The Effect of Increasing the Stability of Non-native Interactions on the Folding Landscape of the Bacterial Immunity Protein Im9

How stabilising non-native interactions influence protein folding energy landscapes is currently not well understood: such interactions could speed folding by reducing the conformational search to the native state, or could slow folding by increasing ruggedness. Here, we examine the influence of non-native interactions in the folding process of the bacterial immunity protein Im9, by exploiting our ability to manipulate the stability of the intermediate and rate-limiting transition state (TS) in the folding of this protein by minor alteration of its sequence or changes in solvent conditions.

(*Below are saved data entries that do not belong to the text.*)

(** What a successful application of [p], made at [s], has done at [s2]. *)
Record carried_out (p : Plan) (s : Store) (d : disk) (new : list Z) (reason actor action : string) (target : Z)
    (s2 : Store) (d2 : disk) (a : ApplyResult) (s3 : Store) (d3 : disk) : Prop := {
  co_same : s2 = s /\ file d2 = Some (ConfigStore.raw s);
  co_new : file d3 = Some new /\ ConfigStore.raw s3 = new /\ revision s3 = revision s + 1;
  co_meta : exists t, arMeta a = MkMeta (revision s + 1) (revision s) (if (action =? "")%string then "apply" else action)
    actor (TrimSpace reason) target (Z.of_nat (length (pnChanges p))) (pnDanger p) true t;
  co_recorded : recorded (arMeta a) new d3;
  co_reason : pnDanger p <> "normal"%string \/ action = "rollback"%string -> TrimSpace reason <> ""%string;
  co_kept : forall meta data, 0 < rmRevision meta <= revision s -> recorded meta data d2 -> recorded meta data d3;
}.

By analysing the properties of these species using Φ-value analysis, and exploration of the structural properties of the TS ensemble using molecular dynamics simulations, we demonstrate the importance of non-native interactions in immunity protein folding and demonstrate that the rate-limiting step involves partial reorganisation of these interactions as the TS ensemble is traversed. Moreover, we show that increasing the contribution to stability made by non-native interactions results in an increase in Φ-values of the TS ensemble without altering its structural properties or solvent-accessible surface area. The data suggest that the immunity proteins fold on multiple, but closely related, micropathways, resulting in a heterogeneous TS ensemble that responds subtly to mutation or changes in the solvent conditions. Thus, altering the relative strength of native and non-native interactions influences the search to the native state by restricting the pathways through the folding energy landscape.